Pour les plus ouverts d'esprit, Sith pourrait très vite prendre une place de choix dans leur collection. En effet, le groupe du Var dégage une énergie malsaine et destructrice, délicieusement post-apocalyptique et diablement évocatrice. On pénètre rapidement dans un univers de noirceur où la violence est plus morale que physique. On ne peut pas dire que la musique soit brutale, même si la guitare vient s'inviter, rêche, formant des murs compacts chargés d'animosité. La batterie, elle, n'use que rarement des plans typiques du metal, du coup les rythmiques surprennent ; la direction prise est clairement electro. Sith traduit son oeuvre par le terme goth-core et en y réfléchissant, on ne peut pas vraiment lui donner tort ; c'est torturé, entre colère sourde et mélancolie, le disque dégage une espèce de beauté sombre et décadente, tout en restant loin des clichés. On appréciera la violence quasi punk des guitares qui accentue le côté malsain de la chose.
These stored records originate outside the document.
(* ===== verification/Mirror.v ===== *)
(** * Mirror: telemetry/mup.py and connectors/reading.py

    Which MirrorMeterReadings a device's readings become: their mRIDs, the
    ReadingTypes they are registered with in the MirrorUsagePoint, and the
    values posted under them.

    An LFDI and an mRID are lists of hex digits, as numbers, so that lower-casing
    an LFDI has nothing to do; a value is a decimal, as in [Scaling].  The
    SHA-256 of a text is a parameter. *)

From stdpp Require Import pretty.
From S2P Require Import Prelude Scaling.

#[local] Open Scope Z_scope.

(** ** Readings: connectors/reading.py *)

Record Reading := mkRead {
  rd_uom : Z;
  rd_value : Float;
  rd_phase : Z;
  rd_kind : Z;
  rd_qualifier : Z;
  rd_accumulation : Z;
  rd_flow : option Z;
  rd_multiplier : option Z;
  rd_quality : option Z;
}.

(** What a connector returns: [None] is an object that is not a [Reading] with
    integer codes and a number. *)
Abbreviation Entry := (option Reading).

Record ReadingIdentity := mkIdentity {
  id_uom : Z;
  id_phase : Z;
  id_kind : Z;
  id_qualifier : Z;
  id_accumulation : Z;
  id_flow : option Z;
  id_multiplier : Z;
}.

#[export] Instance ReadingIdentity_eq : EqDecision ReadingIdentity.
Proof. solve_decision. Defined.

Definition UOM_A : Z := 5.
Definition UOM_V : Z := 29.
Definition UOM_HZ : Z := 33.
Definition UOM_W : Z := 38.
Definition UOM_VA : Z := 61.
Definition UOM_VAR : Z := 63.
Definition UOM_PF : Z := 65.
Definition UOM_WH : Z := 72.

Definition DEFAULT_MULTIPLIER : dict Z Z := [(UOM_HZ, -3); (UOM_V, -1); (UOM_PF, -3); (UOM_A, -1)].

Definition effective_multiplier (r : Reading) (defaults : dict Z Z) : Z :=
  match rd_multiplier r with Some m => m | None => default 0 (dict_get (rd_uom r) defaults) end.

Definition reading_identity (r : Reading) (defaults : dict Z Z) : ReadingIdentity :=
  mkIdentity (rd_uom r) (rd_phase r) (rd_kind r) (rd_qualifier r) (rd_accumulation r) (rd_flow r)
    (effective_multiplier r defaults).

Definition is_uint8 (code : Z) : bool := (0 <=? code) && (code <=? 255).

Definition is_valid_reading (r : Reading) : bool :=
  forallb is_uint8 [rd_uom r; rd_phase r; rd_kind r; rd_qualifier r; rd_accumulation r] &&
  from_option is_uint8 true (rd_flow r) &&
  from_option (λ m, (-9 <=? m) && (m <=? 9)) true (rd_multiplier r) &&
  from_option (λ f, (0 <=? f) && (f <=? 65535)) true (rd_quality r) &&
  match rd_value r with Fin _ _ => true | _ => false end.

(** [valid_readings], for the identities seen. *)
Fixpoint keep_valid (seen : list ReadingIdentity) (entries : list Entry) : list Reading :=
  match entries with
  | [] => []
  | Some r :: rest =>
      if is_valid_reading r && negb (bool_decide (reading_identity r DEFAULT_MULTIPLIER ∈ seen))
      then r :: keep_valid (reading_identity r DEFAULT_MULTIPLIER :: seen) rest
      else keep_valid seen rest
  | None :: rest => keep_valid seen rest
  end.
Definition valid_readings (entries : list Entry) : list Reading := keep_valid [] entries.

(** ** Roles, profiles and directions *)

Inductive DeviceRole := DER | SITE_METER | DER_METER.
Inductive ReadingProfile := DEFAULT | SIGNED_LOAD_CONVENTION | SIGNED_AS_REPORTED.
Inductive PowerDirection := BySign | NET | SPLIT.      (* [BySign]: DEFAULT *)

#[export] Instance ReadingProfile_eq : EqDecision ReadingProfile.
Proof. solve_decision. Defined.

Definition ROLE_FLAGS_DER : Z := 0x49.
Definition ROLE_FLAGS_SITE : Z := 0x03.
Definition ROLE_FLAG_REVENUE_QUALITY : Z := 0x10.

Definition role_flags_for (role : DeviceRole) (revenue_quality : bool) : Z :=
  let flags := match role with SITE_METER => ROLE_FLAGS_SITE | _ => ROLE_FLAGS_DER end in
  if revenue_quality then Z.lor flags ROLE_FLAG_REVENUE_QUALITY else flags.

Definition profile_value (p : ReadingProfile) : string :=
  match p with
  | DEFAULT => "default"
  | SIGNED_LOAD_CONVENTION => "signed_load_convention"
  | SIGNED_AS_REPORTED => "signed_as_reported"
  end.

Definition FLOW_NOT_APPLICABLE : Z := 0.
Definition FLOW_NET : Z := 4.

Definition SIGNED_UOMS : list Z := [UOM_W; UOM_VAR; UOM_VA; UOM_A; UOM_PF].
Definition DIRECTED_UOMS : list Z := [UOM_W; UOM_VAR].
Definition SIGNED_LOAD_MULTIPLIER : dict Z Z := dict_set UOM_A 0 DEFAULT_MULTIPLIER.

Definition UOM_NAME : dict Z string :=
  [(UOM_W, "Real Power"); (UOM_VAR, "Reactive Power"); (UOM_HZ, "Frequency"); (UOM_V, "Voltage");
   (UOM_PF, "Power Factor"); (UOM_VA, "Apparent Power"); (UOM_A, "Current"); (UOM_WH, "Real Energy")].
Definition PHASE_NAME : dict Z string :=
  [(128, "A"); (64, "B"); (32, "C"); (129, "AN"); (65, "BN"); (33, "CN"); (132, "AB"); (66, "BC"); (40, "CA");
   (224, "ABC"); (225, "ABCN"); (136, "S1"); (16, "S1N"); (8, "S2N"); (24, "S12N"); (134, "S12")].
Definition DATA_QUALIFIER_NAME : dict Z string := [(2, "avg"); (8, "max"); (9, "min")].
Definition DIRECTION_SUFFIX : dict Z string :=
  [(FLOW_NET, "(net)"); (FLOW_NORMAL, "(forward)"); (FLOW_REVERSE, "(reverse)")].
Definition LINE_OF_PHASE : dict Z Z := [(128, 1); (129, 1); (64, 2); (65, 2); (32, 3); (33, 3)].

(** ** The slots of release 0.16 *)

Abbreviation Slots := (dict ReadingIdentity (Z * string)).

Definition identity_ (uom phase kind dq acc : Z) (flow : option Z) (multiplier : Z) : ReadingIdentity :=
  mkIdentity uom phase kind dq acc flow multiplier.

Definition system_entries (total_phases : list Z) (amp_multiplier : Z) : list (ReadingIdentity * (Z * string)) :=
  mjoin ((λ phase,
    [(identity_ UOM_W phase 37 12 12 None 0, (1, "Real Power"));
     (identity_ UOM_VAR phase 37 12 12 None 0, (2, "Reactive Power"));
     (identity_ UOM_VA phase 37 12 12 None 0, (6, "Apparent Power"));
     (identity_ UOM_A phase 37 12 12 None amp_multiplier, (7, "Current"))]) <$> total_phases) ++
  [(identity_ UOM_HZ 0 37 12 12 None (-3), (3, "Frequency"));
   (identity_ UOM_V 0 37 2 12 None (-1), (4, "Voltage"));
   (identity_ UOM_PF 0 0 12 12 None (-3), (5, "Power Factor"))].

Definition line_entries (amp_multiplier line phase v_phase : Z) : list (ReadingIdentity * (Z * string)) :=
  let base := 10 + (line - 1) * 6 in
  let name s := (s +:+ " L" +:+ pretty line)%string in
  [(identity_ UOM_W phase 37 12 12 None 0, (base, name "Real Power"));
   (identity_ UOM_VAR phase 37 12 12 None 0, (base + 1, name "Reactive Power"));
   (identity_ UOM_V v_phase 37 2 12 None (-1), (base + 2, name "Voltage"));
   (identity_ UOM_PF phase 0 12 12 None (-3), (base + 3, name "Power Factor"));
   (identity_ UOM_VA phase 37 12 12 None 0, (base + 4, name "Apparent Power"));
   (identity_ UOM_A phase 37 12 12 None amp_multiplier, (base + 5, name "Current"))].

Definition per_line_entries (amp_multiplier : Z) : list (ReadingIdentity * (Z * string)) :=
  line_entries amp_multiplier 1 128 129 ++ line_entries amp_multiplier 2 64 65 ++ line_entries amp_multiplier 3 32 33.

Definition table (entries : list (ReadingIdentity * (Z * string))) : Slots :=
  foldl (λ d e, dict_set e.1 e.2 d) [] entries.

Definition DEFAULT_SLOTS : Slots := table
  (system_entries [0] (-1) ++ per_line_entries (-1) ++
   [(identity_ UOM_WH 0 12 12 9 (Some FLOW_NORMAL) 0, (61, "Real Energy (forward)"));
    (identity_ UOM_WH 0 12 12 9 (Some FLOW_REVERSE) 0, (62, "Real Energy (reverse)"))]).

Definition signed_load_table (total_phases : list Z) : Slots := table
  (per_line_entries 0 ++ system_entries total_phases 0 ++
   ((λ phase, (identity_ UOM_WH phase 0 12 12 None 0, (8, "State of Energy"))) <$> total_phases) ++
   [(identity_ UOM_V 132 37 12 12 None (-1), (28, "Voltage L1-L2"));
    (identity_ UOM_V 66 37 12 12 None (-1), (29, "Voltage L2-L3"));
    (identity_ UOM_V 40 37 12 12 None (-1), (30, "Voltage L3-L1"))]).

Definition SIGNED_LOAD_SLOTS : Slots := signed_load_table [0; 132; 224].
Definition SIGNED_LOAD_SLOTS_SINGLE_PHASE : Slots := signed_load_table [0; 128; 132; 224].

Definition AS_REPORTED_SLOT_OFFSET : Z := 70.
Definition AS_REPORTED_SLOTS : Slots :=
  (λ e, (e.1, (e.2.1 + AS_REPORTED_SLOT_OFFSET, e.2.2))) <$> filter (λ e, e.2.1 <= 27) DEFAULT_SLOTS.
Definition AS_REPORTED_SIGNED_UOMS : list Z := [UOM_W; UOM_VAR; UOM_PF].

Definition LINE_2_3_PHASES : list Z := [64; 65; 32; 33].
Definition MULTI_PHASE_TOTAL_PHASES : list Z := [132; 224].
Definition TOTAL_UOMS : list Z := [UOM_W; UOM_VAR; UOM_VA; UOM_A; UOM_WH].
Definition MULTI_PHASE_ONLY_SLOTS : list Z := [10; 16; 22].
Definition DIRECTED_SLOT_BASE : dict Z Z := [(FLOW_NET, 31); (FLOW_NORMAL, 41); (FLOW_REVERSE, 51)].
Definition DIRECTED_OFFSET : dict Z Z := [(1, 0); (2, 1); (10, 2); (11, 3); (16, 4); (17, 5); (22, 6); (23, 7)].

(** ** mRIDs *)

Abbreviation digits := (list Z).

(** The last [k] decimal digits of [n], and all of them. *)
Fixpoint decimals (k : nat) (n : Z) : digits :=
  match k with O => [] | S k' => decimals k' (n / 10) ++ [n mod 10] end.
Definition str_int (n : Z) : digits := decimals (Z.to_nat (ndigits (size n) n)) n.
Definition of_digits (base : Z) (ds : digits) : Z := foldl (λ acc d, acc * base + d) 0 ds.

Definition compute_sfdi (lfdi : digits) : Z :=
  let sfdi_str := str_int (of_digits 16 (take 9 lfdi)) in
  let check_digit := (10 - (foldl Z.add 0 sfdi_str) mod 10) mod 10 in
  of_digits 10 (sfdi_str ++ [check_digit]).

(** [f"{n:012d}"] *)
Definition padded12 (n : Z) : digits := decimals (Z.to_nat (Z.max 12 (ndigits (size n) n))) n.
(** [f"{DEFAULT_PEN:08x}"] *)
Definition PEN_HEX : digits := [0; 0; 0; 0; 13; 1; 7; 14].

Definition create_mrid (lfdi : digits) (index : Z) : digits :=
  padded12 (compute_sfdi lfdi) ++
  (if index <? 10 then decimals 1 index ++ take 11 lfdi else decimals 2 index ++ take 10 lfdi) ++ PEN_HEX.

Definition HASHED_MARKER : Z := 15.

Definition hex_text (ds : digits) : string :=
  String.string_of_list_ascii ((λ d, hex_digit (Z.to_nat d)) <$> ds).

Definition join (parts : list string) : string := String.concat "|" parts.
Definition hashed_text (lfdi : digits) (i : ReadingIdentity) (salt : string) : string :=
  join ([hex_text lfdi; pretty (id_uom i); pretty (id_phase i); pretty (id_kind i); pretty (id_qualifier i);
         pretty (id_accumulation i); from_option pretty "" (id_flow i); pretty (id_multiplier i)] ++
        (if decide (salt = "") then [] else [salt])).

(** ** Readings to MirrorMeterReadings *)

Record ReadingType := mkType {
  rt_accumulation : Z;
  rt_commodity : Z;
  rt_qualifier : Z;
  rt_flow : option Z;
  rt_kind : Z;
  rt_multiplier : Z;
  rt_uom : Z;
  rt_phase : option Z;
}.

Record RegisteredReading := mkRegistered {
  rr_mrid : digits;
  rr_description : string;
  rr_type : ReadingType;
  rr_order : Z * Z * Z;
}.
Abbreviation Registration := (dict digits RegisteredReading).

Record Posted := mkPosted {
  po_mrid : digits;
  po_description : string;
  po_order : Z * Z * Z;
  po_reading : Reading;
  po_uom : Z;
  po_phase : Z;
  po_kind : Z;
  po_qualifier : Z;
  po_accumulation : Z;
  po_multiplier : Z;
  po_commodity : Z;
  po_flow : option Z;
  po_line : Z;
}.

Definition description (i : ReadingIdentity) (flow : option Z) : string :=
  let name :=
    if decide (id_uom i = UOM_WH ∧ id_kind i = 0) then "State of Energy"
    else default ("uom " +:+ pretty (id_uom i))%string (dict_get (id_uom i) UOM_NAME) in
  let parts := [name] ++
    (if decide (id_phase i = 0) then []
     else [default ("phase " +:+ pretty (id_phase i))%string (dict_get (id_phase i) PHASE_NAME)]) ++
    option_list (dict_get (id_qualifier i) DATA_QUALIFIER_NAME) ++
    option_list (flow ≫= λ f, dict_get f DIRECTION_SUFFIX) in
  String.substring 0 32 (String.concat " " parts).

(** Stable, by a key that is a triple of integers. *)
Definition order_leb (a b : Z * Z * Z) : bool :=
  match a, b with
  | (a1, a2, a3), (b1, b2, b3) =>
      (a1 <? b1) || ((a1 =? b1) && ((a2 <? b2) || ((a2 =? b2) && (a3 <=? b3))))
  end.
Fixpoint insert_by {A} (key : A → Z * Z * Z) (x : A) (l : list A) : list A :=
  match l with
  | [] => [x]
  | y :: l' => if order_leb (key x) (key y) then x :: l else y :: insert_by key x l'
  end.
Definition sort_by {A} (key : A → Z * Z * Z) (l : list A) : list A := foldr (insert_by key) [] l.

Definition legacy_slot (legacy : option (Z * string)) (flow own_flow : option Z) : option Z :=
  match legacy with
  | None => None
  | Some (slot, _) =>
      if decide (flow = own_flow) then Some slot
      else match dict_get slot DIRECTED_OFFSET, flow with
           | Some offset, Some f => (λ base, base + offset) <$> dict_get f DIRECTED_SLOT_BASE
           | _, _ => None
           end
  end.

Definition line_of (r : Reading) (legacy : option (Z * string)) : Z :=
  match legacy with
  | Some (slot, _) => if (10 <=? slot) && (slot <=? 27) then (slot - 10) / 6 + 1 else 0
  | None => default 0 (dict_get (rd_phase r) LINE_OF_PHASE)
  end.

Definition wired_multi (phase uom : Z) : bool :=
  bool_decide (phase ∈ LINE_2_3_PHASES) ||
  (bool_decide (phase ∈ MULTI_PHASE_TOTAL_PHASES) && bool_decide (uom ∈ TOTAL_UOMS)).

Definition is_multi_phase (lfdi : digits) (readings : list Reading) (registered : Registration) : bool :=
  existsb (λ r, wired_multi (rd_phase r) (rd_uom r)) readings ||
  existsb (λ slot, dict_mem (create_mrid lfdi slot) registered) MULTI_PHASE_ONLY_SLOTS ||
  existsb (λ e, wired_multi (default 0 (rt_phase (rr_type e))) (rt_uom (rr_type e))) (dict_values registered).

Section Posting.
(** The first eleven hex digits of the SHA-256 of a text. *)
Context (digest : string → digits).

Definition hashed_mrid (lfdi : digits) (i : ReadingIdentity) (salt : string) : digits :=
  padded12 (compute_sfdi lfdi) ++ [HASHED_MARKER] ++ digest (hashed_text lfdi i salt) ++ PEN_HEX.

Section Device.
Context (lfdi : digits) (profile : ReadingProfile) (direction : PowerDirection).

Definition signed_load : bool := bool_decide (profile = SIGNED_LOAD_CONVENTION).
Definition as_reported : bool := bool_decide (profile = SIGNED_AS_REPORTED).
Sur cette musique, Sith pose sa voix, crie, et montre qu'il est capable d'un chant clair du meilleur effet (
Lost). En l'écoutant, on visualise facilement un enfer cyberpunk. La détresse de
Kill Me évoque le final de La Mouche de Cronenberg,
Eat donne vie aux créatures de Romero ou rend la présence d'Hannibal Lecter presque palpable... Sith se vit presque autant qu'il s'écoute et nous fait partager une expérience effroyable ; il nous égare dans un monde hostile où des créatures tapies dans l'ombre se tiennent prêtes à fondre sur leurs proies.
Evidemment, Sith ne plaira pas à tous les metalleux. J'en ai déjà parlé. Si les démarches abondent en ce sens, musicalement, on reste toutefois trop proche d'une electro technoïde teintée de coldwave pour intéresser une large frange de ce public si exigeant. Mais ceux qui se donneront la peine de rentrer dans cet univers risquent fort d'en revenir conquis. Il est facile de succomber au charme des compositions qui évitent l'écueil du ringard ou de la redite qui rendrait l'ensemble stérile. Et s'il y a quelques invités, cela n'enlève rien à la cohérence de ce disque aux effets dévastateurs. A découvrir.